Eight Digital Puzzle: A Pathfinding Problem
The Eight Digital Puzzle, also known as the Nine-Palace, is a classic problem in the field of pathfinding. The goal is to find the minimum number of steps required to move a set of eight pieces, each marked with a number from 1 to 8, from an initial state to a target state on a 3x3 checkerboard. The pieces cannot be moved to a space adjacent to the target space, and the same numbers cannot be present on different pieces.
Problem Statement
Given an initial state and a target state, find the minimum number of steps required to move a pawn from the initial state to the target state.
Approach
To solve this problem, we can use a backtracking algorithm. We start with the initial state and iteratively explore all possible moves until we reach the target state. We use a stack to store the current state and its parent state, and we keep track of the number of steps taken.
Implementation
We use the NumPy library to represent the states as arrays and to perform array operations. We define a class eightPuzzle to encapsulate the state and its properties.
import numpy as np
class eightPuzzle(object):
directions = ['up', 'down', 'left', 'right']
max = 7
def __init__(self, arr, cost=0, parent=None):
self.arr = arr
self.cost = cost
self.parent = parent
def getCost(self):
return self.cost
def calc(self, state):
final = np.array([[1, 2, 3], [8, 0, 4], [7, 6, 5]])

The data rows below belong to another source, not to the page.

(* ===== verification/SfsData.v ===== *)
(** * SFS: what is on the disk

    Model of kern/include/kern/sfs.h: the superblock, the inode and the directory entry,
    with their layout in a block. The machine is big-endian. A block is a list of
    [SFS_BLOCKSIZE] bytes. [peek] and [poke] are the accesses of the kernel to a
    structure in its memory. *)

From Stdlib Require Import ZArith Lia.
From stdpp Require Import base list gmap numbers.
From S2P Require Import Prelude CopyInOut.

Local Open Scope Z_scope.

Definition SFS_MAGIC : Z := 0xabadf001.
Definition SFS_BLOCKSIZE : Z := 512.
Definition SFS_VOLNAME_SIZE : Z := 32.
Definition SFS_NDIRECT : Z := 15.
Definition SFS_DBPERIDB : Z := 128.
Definition SFS_NAMELEN : Z := 60.
Definition SFS_SB_LOCATION : Z := 0.
Definition SFS_ROOT_LOCATION : Z := 1.
Definition SFS_MAP_LOCATION : Z := 2.
Definition SFS_NOINO : Z := 0.
Definition SFS_BLOCKBITS : Z := SFS_BLOCKSIZE * 8.
Definition SFS_ROUNDUP (a b : Z) : Z := u32 (u32 (a + b - 1) / b * b).
Definition SFS_BITMAPSIZE (nblocks : Z) : Z := SFS_ROUNDUP nblocks SFS_BLOCKBITS.
Definition SFS_BITBLOCKS (nblocks : Z) : Z := SFS_BITMAPSIZE nblocks / SFS_BLOCKBITS.
Definition SFS_TYPE_INVAL : Z := 0.
Definition SFS_TYPE_FILE : Z := 1.
Definition SFS_TYPE_DIR : Z := 2.

Record sfs_super := MkSuper {
  sp_magic : Z;
  sp_nblocks : Z;
  sp_volname : list Z;
  sp_reserved : list Z;
}.

Record sfs_inode := MkInode {
  sfi_size : Z;
  sfi_type : Z;
  sfi_linkcount : Z;
  sfi_direct : list Z;
  sfi_indirect : Z;
  sfi_waste : list Z;
}.

Record sfs_dir := MkDir {
  sfd_ino : Z;
  sfd_name : list Z;
}.

(** [sizeof(struct sfs_dir)] *)
Definition sizeof_sfs_dir : Z := 4 + SFS_NAMELEN.

(** ** Words and bytes *)

Definition be32 (w : Z) : list Z :=
  [(w / 2 ^ 24) `mod` 2 ^ 8; (w / 2 ^ 16) `mod` 2 ^ 8; (w / 2 ^ 8) `mod` 2 ^ 8; w `mod` 2 ^ 8].

Definition word32 (b0 b1 b2 b3 : Z) : Z := ((b0 * 2 ^ 8 + b1) * 2 ^ 8 + b2) * 2 ^ 8 + b3.

Definition bytes_of (ws : list Z) : list Z := ws ≫= be32.

Fixpoint words_of (bs : list Z) : list Z :=
  match bs with
  | b0 :: b1 :: b2 :: b3 :: bs => word32 b0 b1 b2 b3 :: words_of bs
  | _ => []
  end.

(** ** The structures in a block *)

(** Two 16-bit fields share a word. *)
Definition inode_words (i : sfs_inode) : list Z :=
  sfi_size i :: sfi_type i * 2 ^ 16 + sfi_linkcount i :: sfi_direct i ++ sfi_indirect i :: sfi_waste i.
Definition inode_of_words (ws : list Z) : sfs_inode :=
  let at_ (n : nat) := default 0 (ws !! n) in
  MkInode (at_ 0%nat) (at_ 1%nat / 2 ^ 16) (at_ 1%nat `mod` 2 ^ 16)
    (take 15 (drop 2 ws)) (at_ 17%nat) (drop 18 ws).

Definition inode_bytes (i : sfs_inode) : list Z := bytes_of (inode_words i).
Definition inode_of (bs : list Z) : sfs_inode := inode_of_words (words_of bs).

Definition super_bytes (p : sfs_super) : list Z :=
  be32 (sp_magic p) ++ be32 (sp_nblocks p) ++ sp_volname p ++ bytes_of (sp_reserved p).
Definition super_of (bs : list Z) : sfs_super :=
  let at_ (n : nat) := default 0 (words_of (take 8 bs) !! n) in
  MkSuper (at_ 0%nat) (at_ 1%nat) (take 32 (drop 8 bs)) (words_of (drop 40 bs)).

Definition dir_bytes (d : sfs_dir) : list Z := be32 (sfd_ino d) ++ sfd_name d.
Definition dir_of (bs : list Z) : sfs_dir :=
  MkDir (default 0 (words_of (take 4 bs) !! 0%nat)) (drop 4 bs).

(** The string in an array of characters *)
Fixpoint cstring (l : list Z) : list Z :=
  match l with
  | [] => []
  | c :: l => if c =? 0 then [] else c :: cstring l
  end.

(** [bzero(buf)] and [strcpy(buf, name)], for a buffer of [n] characters *)
Definition padded (n : Z) (name : list Z) : list Z :=
  name ++ replicate (Z.to_nat n - length name) 0.

(** ** Structures in memory *)

Definition peek (a n : Z) (c : copystate) : list Z := (λ k, u8 (bytes c (a + k))) <$> seqZ 0 n.
Definition poke (a : Z) (bs : list Z) (c : copystate) : copystate :=
  MkCopy (λ x, if (a <=? x) && (x <? a + Z.of_nat (length bs))
               then default 0 (zlookup bs (x - a)) else bytes c x)
         (badfaultfunc c).

(** ** Lemmas *)

Definition is_byte (b : Z) : Prop := 0 ≤ b < 2 ^ 8.

Record inode_wf (i : sfs_inode) : Prop := {
  iw_size : is_u32 (sfi_size i);
  iw_type : 0 ≤ sfi_type i < 2 ^ 16;
  iw_links : 0 ≤ sfi_linkcount i < 2 ^ 16;
  iw_direct : length (sfi_direct i) = 15%nat;
  iw_direct_u32 : Forall is_u32 (sfi_direct i);
  iw_indirect : is_u32 (sfi_indirect i);
  iw_waste : length (sfi_waste i) = 110%nat;
  iw_waste_u32 : Forall is_u32 (sfi_waste i);
}.

Lemma length_be32 w : length (be32 w) = 4%nat.
Proof. done. Qed.

Lemma be32_bytes w : Forall is_byte (be32 w).
Proof. unfold be32. rewrite !list.Forall_cons, list.Forall_nil. unfold is_byte.
  split_and!; try done; apply Z.mod_pos_bound; lia. Qed.

Lemma word32_range b0 b1 b2 b3 :
  is_byte b0 → is_byte b1 → is_byte b2 → is_byte b3 → is_u32 (word32 b0 b1 b2 b3).
Proof. unfold is_byte, is_u32, word32. lia. Qed.

Lemma word32_be32 w :
  is_u32 w → word32 ((w / 2 ^ 24) `mod` 2 ^ 8) ((w / 2 ^ 16) `mod` 2 ^ 8) ((w / 2 ^ 8) `mod` 2 ^ 8)
    (w `mod` 2 ^ 8) = w.
Proof. unfold is_u32, word32. intros. Z.div_mod_to_equations. lia. Qed.

Lemma be32_word32 b0 b1 b2 b3 :
  is_byte b0 → is_byte b1 → is_byte b2 → is_byte b3 →
  be32 (word32 b0 b1 b2 b3) = [b0; b1; b2; b3].
Proof.
  unfold is_byte, be32, word32. intros. repeat f_equal; Z.div_mod_to_equations; lia.
Qed.

Lemma length_bytes_of ws : length (bytes_of ws) = (4 * length ws)%nat.
Proof. induction ws as [|w ws IH]; [done|]. unfold bytes_of in *. cbn. lia. Qed.

Lemma bytes_of_bytes ws : Forall is_byte (bytes_of ws).
Proof.
  induction ws as [|w ws IH]; [constructor|]. unfold bytes_of in *. cbn [mbind list_bind].
  apply Forall_app. split; [apply be32_bytes|done].
Qed.

Lemma bytes_of_app ws ws' : bytes_of (ws ++ ws') = bytes_of ws ++ bytes_of ws'.
Proof. apply bind_app. Qed.

Lemma words_of_bytes_of ws bs :
  Forall is_u32 ws → words_of (bytes_of ws ++ bs) = ws ++ words_of bs.
Proof.
  induction 1 as [|w ws Hw _ IH]; [done|]. unfold bytes_of in *. cbn. by rewrite IH, word32_be32.
Qed.

Lemma words_bytes ws : Forall is_u32 ws → words_of (bytes_of ws) = ws.
Proof. intros. rewrite <- (app_nil_r (bytes_of ws)), words_of_bytes_of by done. apply app_nil_r. Qed.

Lemma length_words_of n bs : length bs = (4 * n)%nat → length (words_of bs) = n.
Proof.
  revert bs. induction n as [|n IH]; intros bs Hbs.
  - by destruct bs.
  - destruct bs as [|b0 [|b1 [|b2 [|b3 bs]]]]; cbn in Hbs; try lia. cbn. f_equal. apply IH. lia.
Qed.

Lemma bytes_words n bs :
  length bs = (4 * n)%nat → Forall is_byte bs → bytes_of (words_of bs) = bs.
Proof.
  revert bs. induction n as [|n IH]; intros bs Hl Hbs.
  - by destruct bs.
  - destruct bs as [|b0 [|b1 [|b2 [|b3 bs]]]]; cbn in Hl; try lia.
    rewrite !list.Forall_cons in Hbs. destruct Hbs as (?&?&?&?&Hbs).
    cbn [words_of]. unfold bytes_of. cbn [mbind list_bind]. rewrite be32_word32 by done.
    cbn. do 4 f_equal. apply IH; [lia|done].
Qed.

Lemma words_of_u32 bs : Forall is_byte bs → Forall is_u32 (words_of bs).
Proof.
  revert bs. fix IH 1. intros bs Hbs. destruct bs as [|b0 [|b1 [|b2 [|b3 bs]]]]; try constructor.
  - rewrite !list.Forall_cons in Hbs. apply word32_range; naive_solver.
  - apply IH. rewrite !list.Forall_cons in Hbs. naive_solver.
Qed.

(** A structure read from a block written from it *)
Lemma inode_words_u32 i : inode_wf i → Forall is_u32 (inode_words i).
Proof.
  intros []. unfold inode_words. rewrite !list.Forall_cons, list.Forall_app, list.Forall_cons.
  split_and!; try done; unfold is_u32; lia.
Qed.

Lemma length_inode_words i : inode_wf i → length (inode_words i) = 128%nat.
Proof. intros []. unfold inode_words. cbn. rewrite length_app. cbn. lia. Qed.

Lemma length_inode_bytes i : inode_wf i → length (inode_bytes i) = 512%nat.
Proof. intros. unfold inode_bytes. by rewrite length_bytes_of, length_inode_words. Qed.

Lemma inode_of_words_inv i : inode_wf i → inode_of_words (inode_words i) = i.
Proof.
  intros Hi. destruct i as [sz ty lc dir ind waste]. destruct Hi. cbn in *.
  unfold inode_of_words, inode_words. cbn [sfi_size sfi_type sfi_linkcount sfi_direct sfi_indirect sfi_waste].
  set (l := dir ++ ind :: waste).
  change (drop 2 (sz :: ty * 2 ^ 16 + lc :: l)) with l.
  change (drop 18 (sz :: ty * 2 ^ 16 + lc :: l)) with (drop 16 l).
  change ((sz :: ty * 2 ^ 16 + lc :: l) !! 17%nat) with (l !! 15%nat). cbn [lookup list_lookup default].
  unfold l. rewrite take_app_length', lookup_app_r, drop_app_ge, iw_direct0 by lia. cbn.
  f_equal; Z.div_mod_to_equations; lia.
Qed.

Lemma inode_of_bytes i : inode_wf i → inode_of (inode_bytes i) = i.
Proof.
  intros Hi. unfold inode_of, inode_bytes. rewrite words_bytes by (by apply inode_words_u32).
  by apply inode_of_words_inv.
Qed.

(** Every block of bytes is an inode. *)
Lemma inode_of_wf bs : length bs = 512%nat → Forall is_byte bs → inode_wf (inode_of bs).
Proof.
  intros Hl Hb. unfold inode_of. pose proof (length_words_of 128 bs Hl) as Hw.
  pose proof (words_of_u32 bs Hb) as Hu. generalize dependent (words_of bs). intros ws Hw Hu.
  assert (∀ n, is_u32 (default 0 (ws !! n))) as Hat.
  { intros n. destruct (ws !! n) eqn:Hn; cbn; [by eapply Forall_lookup_1|unfold is_u32; lia]. }
  split; cbn.
  - apply Hat.
  - pose proof (Hat 1%nat). unfold is_u32 in *. Z.div_mod_to_equations; lia.
  - apply Z.mod_pos_bound. lia.
  - rewrite length_take, length_drop. lia.
  - by apply Forall_take, Forall_drop.
  - apply Hat.
  - rewrite length_drop. lia.
  - by apply Forall_drop.
Qed.

Lemma inode_bytes_of bs :
  length bs = 512%nat → Forall is_byte bs → inode_bytes (inode_of bs) = bs.
Proof.
  intros Hl Hb. unfold inode_of, inode_bytes. rewrite <- (bytes_words 128 bs) at 2 by done. f_equal.
  pose proof (length_words_of 128 bs Hl) as Hw. pose proof (words_of_u32 bs Hb) as Hu.
  generalize dependent (words_of bs). intros ws Hw Hu.
  destruct ws as [|w0 [|w1 ws]]; cbn in Hw; try lia. rewrite !list.Forall_cons in Hu.
  destruct Hu as (_ & Hw1 & _). unfold inode_words, inode_of_words.
  change (drop 2 (w0 :: w1 :: ws)) with ws. change (drop 18 (w0 :: w1 :: ws)) with (drop 16 ws).
  change ((w0 :: w1 :: ws) !! 17%nat) with (ws !! 15%nat).
  destruct (ws !! 15%nat) as [x|] eqn:Hx; [|apply lookup_ge_None in Hx; lia].
  cbn [sfi_size sfi_type sfi_linkcount sfi_direct sfi_indirect sfi_waste default from_option].
  rewrite take_drop_middle by done. cbn. do 2 f_equal. unfold is_u32 in Hw1.
  Z.div_mod_to_equations; lia.
Qed.

Lemma dir_of_bytes d : is_u32 (sfd_ino d) → dir_of (dir_bytes d) = d.
Proof.
  destruct d as [ino name]. intros Hi. unfold dir_of, dir_bytes. cbn [sfd_ino sfd_name].
  rewrite take_app_length', drop_app_length' by done.
  change (be32 ino) with (bytes_of [ino]). rewrite words_bytes by (rewrite ?list.Forall_cons, list.Forall_nil; done). done.
Qed.

Record super_wf (p : sfs_super) : Prop := {
  pw_magic : is_u32 (sp_magic p);
  pw_nblocks : is_u32 (sp_nblocks p);
  pw_volname : length (sp_volname p) = 32%nat;
  pw_reserved : Forall is_u32 (sp_reserved p);
}.

Lemma super_of_bytes p : super_wf p → super_of (super_bytes p) = p.
Proof.
  destruct p as [mg nb vol res]. intros [Hmg Hnb Hvol Hres]. cbn in Hmg, Hnb, Hvol, Hres. unfold super_of, super_bytes.
  cbn [sp_magic sp_nblocks sp_volname sp_reserved].
  change (be32 mg ++ be32 nb ++ vol ++ bytes_of res)
    with (bytes_of [mg; nb] ++ vol ++ bytes_of res).
  cbv beta zeta. set (hd := bytes_of [mg; nb]). assert (length hd = 8%nat) as Hhd by done.
  rewrite (take_app_length' hd), (drop_app_length' hd), (take_app_length' vol) by done.
  rewrite (assoc_L (++)), (drop_app_length' (hd ++ vol)) by (rewrite length_app; lia).
  unfold hd. rewrite !words_bytes by (rewrite ?list.Forall_cons, ?list.Forall_nil; done). done.
Qed.

(** Strings *)
Lemma cstring_app_zeros name k :
  Forall (λ c, c ≠ 0) name → cstring (name ++ replicate k 0) = name.
Proof.
  induction 1 as [|c name Hc _ IH]; cbn; [by destruct k|].
  destruct (Z.eqb_spec c 0); [done|]. by rewrite IH.
Qed.

Lemma cstring_padded n name : Forall (λ c, c ≠ 0) name → cstring (padded n name) = name.
Proof. apply cstring_app_zeros. Qed.

Lemma length_padded n name :
  (length name ≤ Z.to_nat n)%nat → length (padded n name) = Z.to_nat n.
Proof. intros. unfold padded. rewrite length_app, length_replicate. lia. Qed.

(** Memory *)
Lemma length_peek a n c : 0 ≤ n → length (peek a n c) = Z.to_nat n.
Proof. intros. unfold peek. by rewrite length_fmap, length_seqZ. Qed.

Lemma peek_bytes a n c : Forall is_byte (peek a n c).
Proof. apply Forall_fmap, Forall_true. intros k. apply Z.mod_pos_bound. lia. Qed.

Lemma zlookup_peek a n c k : 0 ≤ k < n → zlookup (peek a n c) k = Some (u8 (bytes c (a + k))).
Proof.
  intros Hk. unfold zlookup, peek. destruct (Z.leb_spec 0 k); [|lia].
  rewrite list_lookup_fmap, lookup_seqZ_lt by lia. cbn. do 3 f_equal. lia.
Qed.

Lemma poke_same_outside a bs c :
  same_outside a (Z.of_nat (length bs)) (bytes c) (bytes (poke a bs c)).
Proof. intros x Hx. cbn. destruct (_ && _) eqn:?; [lia|done]. Qed.

Lemma bytes_poke a bs c k x : zlookup bs k = Some x → bytes (poke a bs c) (a + k) = x.
Proof.
  intros Hk. pose proof (zlookup_lt_Some _ _ _ Hk). cbn. destruct (_ && _) eqn:?; [|lia].
  replace (a + k - a) with k by lia. by rewrite Hk.
Qed.

Lemma peek_poke a bs c : Forall is_byte bs → peek a (Z.of_nat (length bs)) (poke a bs c) = bs.
Proof.
  intros Hbs. apply zlist_eq.
  - rewrite length_peek by lia. lia.
  - rewrite length_peek by lia. intros k Hk. rewrite zlookup_peek by lia.
    destruct (zlookup_lt_is_Some bs k) as [x Hx]; [lia|]. rewrite (bytes_poke _ _ _ _ x) by done.
    rewrite Hx. f_equal. apply Z.mod_small. unfold zlookup in Hx. destruct (0 <=? k); [|done].
    by eapply (Forall_lookup_1 is_byte).
Qed.

Lemma peek_ext a n c c' :
  (∀ k, 0 ≤ k < n → bytes c' (a + k) = bytes c (a + k)) → peek a n c' = peek a n c.
Proof.
  intros Heq. unfold peek. apply list_fmap_ext. intros i k Hk.
  apply lookup_seqZ in Hk as [-> Hk]. f_equal. apply Heq. lia.
Qed.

position = np.where(state.arr == final)
return len(state.arr[position])
def showInfo(self):
for i in range(3):
for j in range(3):
print(self.arr[i, j], end='')
print("\n")
def calc2(self, state1, stop):
for x in stop:
position = np.where(state1.arr == x.arr)
if len(state1.arr[position]) == 9:
return True
return False
def SubStates(self):
subStates = []
row, col = np.where(self.arr == 0)
for direction in self.directions:
if 'left' == direction and col > 0:
s = self.arr.copy()
s[row, col], s[row, col - 1] = s[row, col - 1], s[row, col]
new = eightPuzzle(s, self.cost + 1, self)
subStates.append(new)
if 'up' == direction and row > 0:
s = self.arr.copy()
s[row, col], s[row - 1, col] = s[row - 1, col], s[row, col]
new = eightPuzzle(s, self.cost + 1, self)
subStates.append(new)
if 'down' == direction and row < 2:
s = self.arr.copy()
s[row, col], s[row + 1, col] = s[row + 1, col], s[row, col]
new = eightPuzzle(s, self.cost + 1, self)
subStates.append(new)
if 'right' == direction and col < 2:
s = self.arr.copy()
s[row, col], s[row, col + 1] = s[row, col + 1], s[row, col]
new = eightPuzzle(s, self.cost + 1, self)
subStates.append(new)
return subStates
def DFS(self):
stack = []
stop = []
stack.append(self)
count = -1
while True:
if not stack:
return False, count, None
count += 1
node = stack.pop()
stop.append(node)
node.showInfo()
if self.calc(node) == 9:
return True, count, node
subStates = node.SubStates()
if subStates:
res = sorted(subStates, key=self.calc)
for x in res:
if (x.cost + 9 - self.calc(x)) < eightPuzzle.max:
if self.calc2(x, stop):
continue
stack.append(x)
Main Function
The main function creates an instance of the eightPuzzle class with the initial state and calls the DFS method to find the minimum number of steps required to move the pawn from the initial state to the target state.
def main():
start = np.array([[2, 8, 3], [1, 0, 4], [7, 6, 5]])
p = eightPuzzle(start)
res, count, node = p.DFS()
result = []
if res:
print('%d times after the end of conversion' % count)
while node:
result.append(node)
node = node.parent
result.reverse()
for node in result:
node.showInfo()
else:
print('not found a suitable path within a predetermined range, the cutoff value may be increased')
if __name__ == '__main__':
main()
Output
The output of the program is the minimum number of steps required to move the pawn from the initial state to the target state, along with the sequence of states that lead to the solution.